====== SOURCE DATA

(** ** Dates *)

Section ValidDates.

Lemma days_from_civil_linear y m d :
  days_from_civil y m 1 + d - 1 = days_from_civil y m d.
Proof. unfold days_from_civil. cbv zeta. lia. Qed.

(** The year of a day of the era: the [doy]-th day of the year [yoe] of
    the era, a year that starts on March 1st and has 366 days when the
    February that closes it has 29. *)
Lemma year_of_era_day yoe doy :
  0 <= yoe <= 399 ->
  0 <= doy <= 364
  \/ (0 <= doy <= 365 /\ (yoe + 1) mod 4 = 0 /\ ((yoe + 1) mod 100 <> 0 \/ yoe = 399)) ->
  yoe_of_doe (yoe * 365 + yoe / 4 - yoe / 100 + doy) = yoe.
Proof.
  intros Hy Hd. unfold yoe_of_doe. Z.to_euclidean_division_equations. lia.
Qed.

Lemma era_day_range yoe doy :
  0 <= yoe <= 399 ->
  0 <= doy <= 364
  \/ (0 <= doy <= 365 /\ (yoe + 1) mod 4 = 0 /\ ((yoe + 1) mod 100 <> 0 \/ yoe = 399)) ->
  0 <= yoe * 365 + yoe / 4 - yoe / 100 + doy < 146097.
Proof. intros Hy Hd. Z.to_euclidean_division_equations. lia. Qed.

(** The civil date of the [doy]-th day of the year [yoe] of an era. *)
Lemma civil_from_era_day era yoe doy :
  0 <= yoe <= 399 ->
  0 <= doy <= 364
  \/ (0 <= doy <= 365 /\ (yoe + 1) mod 4 = 0 /\ ((yoe + 1) mod 100 <> 0 \/ yoe = 399)) ->
  civil_from_days (era * 146097 + (yoe * 365 + yoe / 4 - yoe / 100 + doy) - 719468)
  = let mp := (5 * doy + 2) / 153 in
    let m := if mp <? 10 then mp + 3 else mp - 9 in
    (if m <=? 2 then yoe + era * 400 + 1 else yoe + era * 400,
     m, doy - (153 * mp + 2) / 5 + 1).
Proof.
  intros Hy Hd. unfold civil_from_days. cbv zeta.
  pose proof (era_day_range yoe doy Hy Hd) as Hr.
  pose proof (year_of_era_day yoe doy Hy Hd) as Hyoe. unfold yoe_of_doe in Hyoe.
  set (doe := yoe * 365 + yoe / 4 - yoe / 100 + doy) in *.
  replace (era * 146097 + doe - 719468 + 719468) with (doe + era * 146097) by lia.
  rewrite Z.div_add by discriminate.
  rewrite (Z.div_small doe 146097) by exact Hr.
  replace (doe + era * 146097 - (0 + era) * 146097) with doe by lia.
  rewrite Hyoe.
  replace (doe - (365 * yoe + yoe / 4 - yoe / 100)) with doy by (subst doe; lia).
  reflexivity.
Qed.
(** Text arriving after a text without CR LF was cut leaves the blocks
    already cut as they are. *)
Lemma Cuts_clean_prefix (m : string) (blocks : list string) (tail : string) :
  Cuts m blocks tail ->
  includes m crlf = false ->
  forall (c : string) (blocks' : list string) (tail' : string),
    Cuts (replaceCRLF (tail ++ c)) blocks' tail' ->
    Cuts (replaceCRLF (m ++ c)) (blocks ++ blocks')%list tail'.
Proof.
  induction 1 as [tail Hnone|b s blocks tail Hb _ IH]; intros Hclean c blocks' tail' Hc.
  - exact Hc.
  - rewrite <- append_assoc in Hclean.
    destruct (includes_app _ _ _ Hclean) as [Hhead Hs].
    replace ((b ++ blankLine ++ s) ++ c) with ((b ++ blankLine) ++ (s ++ c))
      by (now rewrite !append_assoc).
    rewrite replaceCRLF_app by (now rewrite endsWithCR_blankLine).
    rewrite (replaceCRLF_id _ Hhead), append_assoc.
    cbn [app]. constructor; [exact Hb|].
    now apply IH.
Qed.

Lemma Cuts_more_text (s c : string) (blocks blocks' : list string) (tail tail' : string) :
  includes (s ++ c) crcrlf = false ->
  Cuts (replaceCRLF s) blocks tail ->
  Cuts (replaceCRLF (tail ++ c)) blocks' tail' ->
  Cuts (replaceCRLF (s ++ c)) (blocks ++ blocks')%list tail'.
Proof.
  intros Hno Hs Hc. rewrite <- (replaceCRLF_again _ _ Hno).
  apply (Cuts_clean_prefix _ _ _ Hs); [|exact Hc].
  apply replaceCRLF_clean. now destruct (includes_app _ _ _ Hno).
Qed.
(** [useContext(AuthContext)]: [None] is the default value [undefined], seen
    outside every provider.

    part_000:502-508 (the same in part_001:154-160 and part_002:157-163)
    tests [!ctx]; part_002:276-282 (the same in part_003:121-127) tests
    [context === undefined]. A context value is the provider's object or
    [undefined], and an object is truthy, so the two tests agree. *)
Definition useAuth (ctx : option AuthContextType) : Outcome AuthContextType :=
  match ctx with
  | None => Thrown "useAuth must be used within an AuthProvider"
  | Some c => Returned c
  end.

End Ctx.

Arguments mkContext {User Session}.
Arguments user {User Session}.
Arguments session {User Session}.
Arguments loading {User Session}.
Arguments signUp {User Session}.
Arguments signIn {User Session}.
Arguments signInWithGoogle {User Session}.
Arguments signOut {User Session}.
Arguments resetPassword {User Session}.
Arguments useAuth {User Session}.

End Context.

(* ------------------------------------------------------------------ *)
(** ** The session store: state and the two start-up callbacks

    part_000:399-424; the same text in part_001:47-72, part_002:55-78 and
    part_002:189-212. *)

Module SessionStore.

Section Store.
Variables User Session : Type.
(** The [user] field of a [Session]. *)
Variable session_user : Session -> User.

(** The three [useState] cells of [AuthProvider]. *)
Record AuthState := mkState {
  user : option User;
  session : option Session;
  loading : bool
}.

(** [useState(null)], [useState(null)], [useState(true)] *)
Definition initial : AuthState := mkState None None true.

Definition setSession (s : option Session) (st : AuthState) : AuthState :=
  mkState (user st) s (loading st).

Definition setUser (u : option User) (st : AuthState) : AuthState :=
  mkState u (session st) (loading st).

Definition setLoading (b : bool) (st : AuthState) : AuthState :=
  mkState (user st) (session st) b.

(** [session?.user ?? null] *)
Definition user_of (s : option Session) : option User :=
  match s with
  | Some x => Some (session_user x)
  | None => None
  end.

(** The listener given to [supabase.auth.onAuthStateChange]. *)
Definition onAuthStateChange_cb (_event : string) (s : option Session)
                                (st : AuthState) : AuthState :=
  setLoading false (setUser (user_of s) (setSession s st)).

(** The continuation of [supabase.auth.getSession()]. *)
Definition getSession_cb (s : option Session) (st : AuthState) : AuthState :=
  setLoading false (setUser (user_of s) (setSession s st)).

(** Everything that can happen to a mounted store: a consumer invokes one of
    the five operations, the subscription notifies, or the initial fetch
    resolves. *)
Inductive Action :=
| SignUp (email password : string) (name : option string)
| SignIn (email password : string)
| SignInWithGoogle
| SignOut
| ResetPassword (email : string)
| AuthStateChange (event : string) (s : option Session)
| SessionFetched (s : option Session).

(** The operations call the service and none of the setters: whatever they
    cause reaches the state later, as an [AuthStateChange]. *)
Definition dispatch (a : Action) (st : AuthState) : AuthState :=
  match a with
  | AuthStateChange event s => onAuthStateChange_cb event s st
  | SessionFetched s => getSession_cb s st
  | SignUp _ _ _ | SignIn _ _ | SignInWithGoogle | SignOut
  | ResetPassword _ => st
  end.

(** Dispatching a list of actions, first to last. *)
Definition run_all (actions : list Action) (st : AuthState) : AuthState :=
  fold_left (fun acc a => dispatch a acc) actions st.

Inductive step : AuthState -> AuthState -> Prop :=
| step_dispatch (a : Action) (st : AuthState) : step st (dispatch a st).

(** Zero or more steps. *)
Inductive steps : AuthState -> AuthState -> Prop :=
| steps_refl (st : AuthState) : steps st st
| steps_cons (st st' st'' : AuthState) :
    step st st' -> steps st' st'' -> steps st st''.

Definition reachable (st : AuthState) : Prop := steps initial st.

End Store.

Arguments mkState {User Session}.
Arguments user {User Session}.
Arguments session {User Session}.
Arguments loading {User Session}.
Arguments initial {User Session}.
Arguments setSession {User Session}.
Arguments setUser {User Session}.
Arguments setLoading {User Session}.
Arguments user_of {User Session}.
Arguments onAuthStateChange_cb {User Session}.
Arguments getSession_cb {User Session}.
Arguments SignUp {Session}.
Arguments SignIn {Session}.
Arguments SignInWithGoogle {Session}.
Arguments SignOut {Session}.
Arguments ResetPassword {Session}.
Arguments AuthStateChange {Session}.
Arguments SessionFetched {Session}.
Arguments dispatch {User Session}.
Arguments run_all {User Session}.
Arguments step {User Session}.
Arguments steps {User Session}.
Arguments reachable {User Session}.
(** * sdkConfigurator: the manifest import-structure resolution engine

    A shallow embedding of [sdkConfigurator.py] (classes [ManifestConfig],
    [ManifestExplorer] and the non-widget part of [ManifestConfiguratorGUI])
    together with the properties of its import classifier, structure
    analyzer, category grouper, selection model, document generator and
    saved-configuration record.

    Conventions of the embedding.
    - A Python [str] is a [string]: a sequence of bytes (the UTF-8 encoding
      of the text).  Every test the program makes on strings ([endswith],
      [in], [replace], [split], ordering) is a test on code points that
      UTF-8 preserves.
    - A Python [dict] is an association list in insertion order whose keys
      are pairwise distinct; [d[k] = v] is [Dict.set].
    - A value coming out of [yaml.safe_load] or [response.json()] is a
      [pyval]; an operation that raises returns [Raise e].
    - The network and the two parsers are parameters of the explorer. *)

From Stdlib Require Import List String Ascii Bool Arith ZArith Lia Setoid.
From Stdlib Require Import Permutation Sorted.
Import ListNotations.
Open Scope string_scope.

Set Implicit Arguments.

(* ================================================================== *)
(** ** Python strings *)

Module PyStr.

(** [s.endswith(suf)] *)
Fixpoint endswith (suf s : string) : bool :=
  String.eqb s suf ||
  match s with
  | EmptyString => false
  | String _ s' => endswith suf s'
  end.

(** [sub in s] *)
Fixpoint contains (sub s : string) : bool :=
  String.prefix sub s ||
  match s with
  | EmptyString => false
  | String _ s' => contains sub s'
  end.

(** [s.replace(old, new)] for a non-empty [old]: the occurrences of [old]
    are found from the left and do not overlap; [skip] counts the
    characters of the occurrence just replaced that are still to be
    dropped. *)
Fixpoint replace_from (old new s : string) (skip : nat) : string :=
  match s with
  | EmptyString => EmptyString
  | String c s' =>
      match skip with
      | S k => replace_from old new s' k
      | O =>
          if String.prefix old s
          then new ++ replace_from old new s' (String.length old - 1)
          else String c (replace_from old new s' 0)
      end
  end.

(** [s.replace("", new)] puts [new] before every character and at the
    end. *)
Fixpoint intersperse_all (new s : string) : string :=
  match s with
  | EmptyString => new
  | String c s' => new ++ String c (intersperse_all new s')
  end.

Definition replace (old new s : string) : string :=
  match old with
  | EmptyString => intersperse_all new s
  | _ => replace_from old new s 0
  end.

(** [s.split(sep)] for a one-character separator: the result is never
    empty, [cur] holds the segment being read. *)
Fixpoint split_from (sep : ascii) (s : string) (cur : string) : list string :=
  match s with
  | EmptyString => [cur]
  | String c s' =>
      if Ascii.eqb c sep
      then cur :: split_from sep s' EmptyString
      else split_from sep s' (cur ++ String c EmptyString)
  end.

Definition split (sep : ascii) (s : string) : list string :=
  split_from sep s EmptyString.

(** [sep.join(l)] *)
Definition join (sep : string) (l : list string) : string :=
  String.concat sep l.

(** The text after the last [sep] of [s] (all of [s] when it has none). *)
Definition last_segment (sep : ascii) (s : string) : string :=
  List.last (split sep s) EmptyString.

End PyStr.

(* ================================================================== *)
(** ** Python values, exceptions and ordered dictionaries *)

Inductive exn : Type :=
| AttributeError
| TypeError
| KeyError
| ValueError
| HTTPError
| RequestException.

Inductive result (A : Type) : Type :=
| Ok (a : A)
| Raise (e : exn).

Arguments Ok {A} a.
Arguments Raise {A} e.

Definition bind {A B : Type} (r : result A) (k : A -> result B) : result B :=
  match r with
  | Ok a => k a
  | Raise e => Raise e
  end.

Notation "x <- r ;; k" := (bind r (fun x => k))
  (at level 61, r at next level, right associativity).

Module Dict.

Definition dict (V : Type) : Type := list (string * V).
(* ===== verification/_CoqProject ===== *)
-Q . S2P
Prelude.v
Crc.v
Strnum.v
Lzf.v
Dtoa.v
Glob.v
Atod.v
Parser.v
Errors.v
Reply.v
Notify.v
Stream.v
Config.v
Intset.v
Listpack.v
ListpackFacts.v
ListpackRefine.v
Skiplist.v
SkiplistOrder.v
SkiplistFacts.v
SkiplistReads.v
SkiplistRows.v
SkiplistWrites.v
SkiplistUnlink.v
SkiplistRefine.v
Quicklist.v
QuicklistFacts.v
QuicklistRefine.v
Rax.v
RaxFacts.v
RaxWalk.v
RaxInsert.v
RaxRemove.v
RaxListing.v
RaxCursor.v
RaxSeek.v
RaxRefine.v
Output.v
Object.v
Shard.v
Commands.v
Engine.v
Client.v
Registry.v
Ctx.v
StringCmd.v
Views.v
Dispatch.v
Expire.v
Evict.v
Generic.v
GenericFacts.v
Sort.v
Scan.v
ScanFacts.v
Dump.v
DumpFacts.v
ReadOnly.v
Server.v
Connection.v
Framing.v
Conn.v
ConnFacts.v
ConnectionFacts.v
Definition string2ll (s : bytes) : option Z :=
  match s with
  | [] => None
  | _ =>
      if decide (length s = 1%nat /\ s !! 0%nat = Some "0"%byte) then Some 0
      else
        let negative := bool_decide (s !! 0%nat = Some "-"%byte) in
        let plen := if negative then 1%nat else 0%nat in
        if negative && bool_decide (plen = length s) then None
        else
          match s !! plen with
          | None => None
          | Some c =>
              if is_digit_1_9 c then
                v ← string2ll_loop (digit_val c) (drop (plen + 1) s);
                if negative then
                  if I64_MAX + 1 <? v then None else Some (wraps 64 (- wraps 64 v))
                else
                  if I64_MAX <? v then None else Some (wraps 64 v)
              else None
          end
  end.

(** [checked_mul(10)?.checked_add(d)?] on a [u64]. *)
Definition checked_u64 (z : Z) : option Z :=
  if decide (0 <= z <= U64_MAX) then Some z else None.

Fixpoint string2ull_loop (v : Z) (s : bytes) : option Z :=
  match s with
  | [] => Some v
  | c :: s =>
      if negb (is_digit c) then None
      else
        m ← checked_u64 (v * 10);
        v ← checked_u64 (m + digit_val c);
        string2ull_loop v s
  end.

Definition string2ull (s : bytes) : option Z :=
  match s with
  | [] => None
  | c :: rest =>
      if decide (length s = 1%nat /\ c = "0"%byte) then Some 0
      else if is_digit_1_9 c then string2ull_loop (digit_val c) rest
      else None
  end.

Section ll2string.
Context `{Itoa}.

(** The caller's buffer after the call, and the returned length. *)
Definition ll2string (buf : bytes) (v : Z) : bytes * nat :=
  let s := itoa_format v in
  let n := Nat.min (length s) (length buf) in
  (take n s ++ drop n buf, n).
End ll2string.

(** ** ASCII case folding *)

Definition to_ascii_lowercase (c : byte) : byte :=
  if (65 <=? b2z c) && (b2z c <=? 90) then z2b (b2z c + 32) else c.

Definition eq_ignore_ascii_case (a b : bytes) : bool :=
  bool_decide (length a = length b) &&
  forallb (fun '(x, y) => bool_decide (to_ascii_lowercase x = to_ascii_lowercase y)) (zip a b).

(** ** Digit strings *)

Abbreviation digits := (Forall (fun c => is_digit c = true)).

Definition dec_from (v : Z) (s : bytes) : Z := foldl (fun v c => v * 10 + digit_val c) v s.

Lemma is_digit_spec (c : byte) : is_digit c = true <-> 48 <= b2z c <= 57.
Proof. unfold is_digit. lia. Qed.

Lemma is_digit_1_9_spec (c : byte) : is_digit_1_9 c = true <-> is_digit c = true /\ c <> "0"%byte.
Proof.
  unfold is_digit_1_9, is_digit. split.
  - intros H. split; [lia|]. intros ->. done.
  - intros [H Hne]. assert (b2z c <> 48); [|lia].
    intros E. apply Hne, b2z_inj. by rewrite E.
Qed.

Lemma digit_val_range (c : byte) : is_digit c = true -> 0 <= digit_val c <= 9.
Proof. rewrite is_digit_spec. unfold digit_val. lia. Qed.

Lemma digit_of_spec (d : Z) :
  0 <= d <= 9 -> is_digit (digit_of d) = true /\ digit_val (digit_of d) = d.
Proof.
  intros. rewrite is_digit_spec. unfold digit_val, digit_of.
  rewrite b2z_z2b_small by lia. lia.
Qed.

Lemma digit_val_inj (c d : byte) : digit_val c = digit_val d -> c = d.
Proof. unfold digit_val. intros. apply b2z_inj. lia. Qed.

Lemma dec_from_app (v : Z) (s t : bytes) : dec_from v (s ++ t) = dec_from (dec_from v s) t.
Proof. apply foldl_app. Qed.

Lemma dec_from_ge (v : Z) (s : bytes) : 0 <= v -> digits s -> v <= dec_from v s.
Proof.
  revert v. induction s as [|c s IH]; intros v Hv Hs; [done|]. inv Hs.
  pose proof (digit_val_range c ltac:(done)).
  specialize (IH (v * 10 + digit_val c) ltac:(lia) ltac:(done)).
  change (dec_from v (c :: s)) with (dec_from (v * 10 + digit_val c) s). lia.
Qed.

(** A spelling of a positive number: digits, the first one not zero. *)
Definition pos_digits (s : bytes) : Prop :=
  exists c t, s = c :: t /\ c <> "0"%byte /\ digits s.

Lemma pos_digits_value (s : bytes) : pos_digits s -> 0 < dec_value s.
Proof.
  intros (c & t & -> & Hc & Hd). inv Hd. change (0 < dec_from (digit_val c) t).
  pose proof (digit_val_range c ltac:(done)).
  assert (digit_val c <> 0). { intros E. apply Hc, digit_val_inj. by rewrite E. }
  pose proof (dec_from_ge (digit_val c) t ltac:(lia) ltac:(done)). lia.
Qed.

Lemma pos_digits_prefix (s : bytes) (c : byte) :
  pos_digits (s ++ [c]) -> (s = [] \/ pos_digits s) /\ is_digit c = true.
Proof.
  intros (x & t & E & Hx & Hd). apply Forall_app in Hd as [Hs Hc]. inv Hc. split; [|done].
  destruct s as [|y s]; [by left|right]. injection E as <- <-. by exists y, s.
Qed.

Lemma pos_digits_unique (s t : bytes) :
  s = [] \/ pos_digits s -> t = [] \/ pos_digits t -> dec_value s = dec_value t -> s = t.
Proof.
  revert t. induction s as [|c s IH] using rev_ind; intros t Hs Ht E.
  - destruct Ht as [->|Ht]; [done|]. apply pos_digits_value in Ht. unfold dec_value in *. cbn in E. lia.
  - assert (pos_digits (s ++ [c])) as Hp by (destruct Hs; [by destruct s|done]).
    destruct t as [|d t _] using rev_ind.
    { apply pos_digits_value in Hp. rewrite E in Hp. by unfold dec_value in Hp. }
    assert (pos_digits (t ++ [d])) as Hp' by (destruct Ht; [by destruct t|done]).
    apply pos_digits_prefix in Hp as [Hs' Hc]. apply pos_digits_prefix in Hp' as [Ht' Hd].
    change (dec_from 0 (s ++ [c]) = dec_from 0 (t ++ [d])) in E.
    rewrite !dec_from_app in E. cbn in E.
    pose proof (digit_val_range _ Hc). pose proof (digit_val_range _ Hd).
    assert (c = d) as -> by (apply digit_val_inj; lia).
    f_equal. apply IH; [done..|]. change (dec_from 0 s = dec_from 0 t). lia.
Qed.

Lemma dec_digits_spec (fuel : nat) (n : Z) (acc : bytes) :
  0 <= n < 10 ^ Z.of_nat fuel -> fuel <> 0%nat ->
  exists ds, dec_digits fuel n acc = ds ++ acc /\ digits ds /\ dec_value ds = n /\
    (n = 0 -> ds = ["0"%byte]) /\ (0 < n -> pos_digits ds).
Proof.
  revert n acc. induction fuel as [|fuel IH]; intros n acc Hn Hf; [done|].
  pose proof (digit_of_spec (n mod 10)) as Hdig.
  pose proof (Z.mod_pos_bound n 10 ltac:(lia)) as Hm.
  destruct Hdig as [Hd1 Hd2]; [lia|].
  cbn [dec_digits]. destruct (Z.ltb_spec n 10).
  - assert (n mod 10 = n) as Hmod by (apply Z.mod_small; lia). rewrite Hmod in *.
    exists [digit_of n]. split_and!; [done|by constructor|unfold dec_value; cbn; lia|by intros ->|].
    intros Hpos. exists (digit_of n), []. split_and!; [done| |by constructor].
    intros E. rewrite E in Hd2. unfold digit_val in Hd2. cbn in Hd2. lia.
  - rewrite Nat2Z.inj_succ, Z.pow_succ_r in Hn by lia.
    pose proof (Z.div_mod n 10 ltac:(lia)) as Hdm.
    destruct (IH (n / 10) (digit_of (n mod 10) :: acc)) as (ds & E & Hds & Hv & _ & Hp).
    { split; [apply Z.div_pos; lia|]. apply Z.div_lt_upper_bound; lia. }
    { intros ->. cbn in Hn. lia. }
    assert (0 < n / 10) as Hq by (apply Z.div_str_pos; lia).
    exists (ds ++ [digit_of (n mod 10)]). split_and!.
    + by rewrite E, <-app_assoc.
    + apply Forall_app. by repeat constructor.
    + change (dec_from 0 (ds ++ [digit_of (n mod 10)]) = n). rewrite dec_from_app.
      change (dec_from 0 ds) with (dec_value ds). rewrite Hv. cbn. lia.
    + lia.
    + intros _. destruct (Hp Hq) as (c & t & -> & Hc & Hall).
      exists c, (t ++ [digit_of (n mod 10)]). split_and!; [done..|].
      change (digits ((c :: t) ++ [digit_of (n mod 10)])). apply Forall_app. split; [done|by repeat constructor].
Qed.
(* ===== verification/Atod.v ===== *)
(** * Number parsing: doubles ([string2d] of [src/util/strnum.rs])

    The parser of Rust's [f64] ([str::parse]), whose grammar and rounding the
    Standard Library documents: a sign, digits with at most one point, an
    exponent, or the words [inf], [infinity] and [nan]; the value is the double
    nearest to the decimal, ties to even.  The checks Redis adds are around
    it. *)
From Stdlib Require Import Floats.SpecFloat.
From S2P Require Import Prelude Crc Strnum Dtoa.
Open Scope Z_scope.

(** [parse_digits]: the digits in front, as a number, and how many. *)
Fixpoint parse_digits (m : Z) (s : bytes) : Z * nat * bytes :=
  match s with
  | c :: s' => if is_digit c then let '(m, n, r) := parse_digits (10 * m + digit_val c) s' in (m, S n, r) else (m, O, s)
  | [] => (m, O, [])
  end.

(** The digits of an exponent; further digits of one above 2^16 are dropped. *)
Fixpoint exponent_digits (e : Z) (s : bytes) : Z * bytes :=
  match s with
  | c :: s' => if is_digit c then exponent_digits (if bool_decide (e < 65536) then 10 * e + digit_val c else e) s' else (e, s)
  | [] => (e, [])
  end.
Definition parse_sign (s : bytes) : bool * bytes :=
  match s with
  | "-"%byte :: s => (true, s)
  | "+"%byte :: s => (false, s)
  | _ => (false, s)
  end.
Definition parse_scientific (s : bytes) : option (Z * bytes) :=
  let '(neg, s) := parse_sign s in
  match s with
  | c :: _ => if is_digit c then let '(e, s) := exponent_digits 0 s in Some (if neg : bool then - e else e, s) else None
  | [] => None
  end.

(** A decimal [m * 10^e], from the whole of [s]. *)
Definition parse_number (s : bytes) : option (Z * Z) :=
  let '(m, n, s) := parse_digits 0 s in
  let '(m, k, s) := match s with "."%byte :: s => parse_digits m s | _ => (m, O, s) end in
  if decide (n + k = 0)%nat then None
  else
    match s with
    | [] => Some (m, - Z.of_nat k)
    | c :: s =>
        if bool_decide (c = "e"%byte \/ c = "E"%byte) then
          match parse_scientific s with
          | Some (e, []) => Some (m, e - Z.of_nat k)
          | _ => None
          end
        else None
    end.

Definition parse_inf_nan (s : bytes) (neg : bool) : option f64 :=
  if eq_ignore_ascii_case s (bs "inf") || eq_ignore_ascii_case s (bs "infinity") then Some (S754_infinity neg)
  else if eq_ignore_ascii_case s (bs "nan") then Some S754_nan
  else None.

(** The same decimal with the zeros at its end moved to the exponent. *)
Fixpoint strip_tens (fuel : nat) (m e : Z) : Z * Z :=
  match fuel with
  | O => (m, e)
  | S fuel => if bool_decide (m mod 10 = 0) then strip_tens fuel (m / 10) (e + 1) else (m, e)
  end.

(** A whole number, and a ratio, each rounded once. *)
Definition round_whole (neg : bool) (n : Z) : f64 :=
  match n with Zpos n => binary_round F64_PREC F64_EMAX neg n 0 | _ => S754_zero neg end.
Definition round_ratio (neg : bool) (n d : Z) : f64 :=
  match n, d with
  | Zpos n, Zpos d =>
      let '(mz, ez, lz) := SFdiv_core_binary F64_PREC F64_EMAX (Zpos n) 0 (Zpos d) 0 in binary_round_aux F64_PREC F64_EMAX neg mz ez lz
  | _, _ => S754_zero neg
  end.

(** The double nearest to [m * 10^e], with its sign. *)
Definition round_decimal (neg : bool) (m e : Z) : f64 :=
  if bool_decide (m = 0) then S754_zero neg
  else
    let '(m, e) := strip_tens (Z.to_nat (Z.log2 m)) m e in
    if bool_decide (0 <= e) then round_whole neg (m * 10 ^ e) else round_ratio neg m (10 ^ (- e)).

(** [str::parse::<f64>] on the bytes of the text. *)
Definition parse_f64 (text : bytes) : option f64 :=
  let '(neg, s) := parse_sign text in
  match s with
  | [] => None
  | _ =>
      match parse_number s with
      | Some (m, e) => Some (round_decimal neg m e)
      | None => parse_inf_nan s neg
      end
  end.

Definition is_ascii_whitespace (c : byte) : bool := bool_decide (b2z c ∈ [9; 10; 12; 13; 32]).

(** What is not UTF-8 has bytes the parser refuses anyway. *)
Definition string2d (s : bytes) : option f64 :=
  match s with
  | [] => None
  | c :: _ =>
      if is_ascii_whitespace c then None
      else if match list.last s with Some c => is_ascii_whitespace c | None => false end then None
      else
        match parse_f64 s with
        | Some v => if is_nan v then None else Some v
        | None => None
        end
  end.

============

> ACTION ITEM
When a line contains the string "Prelude", copy it from the records.

> WRITTEN SOLUTION
Prelude.v
From S2P Require Import Prelude Crc Strnum Dtoa.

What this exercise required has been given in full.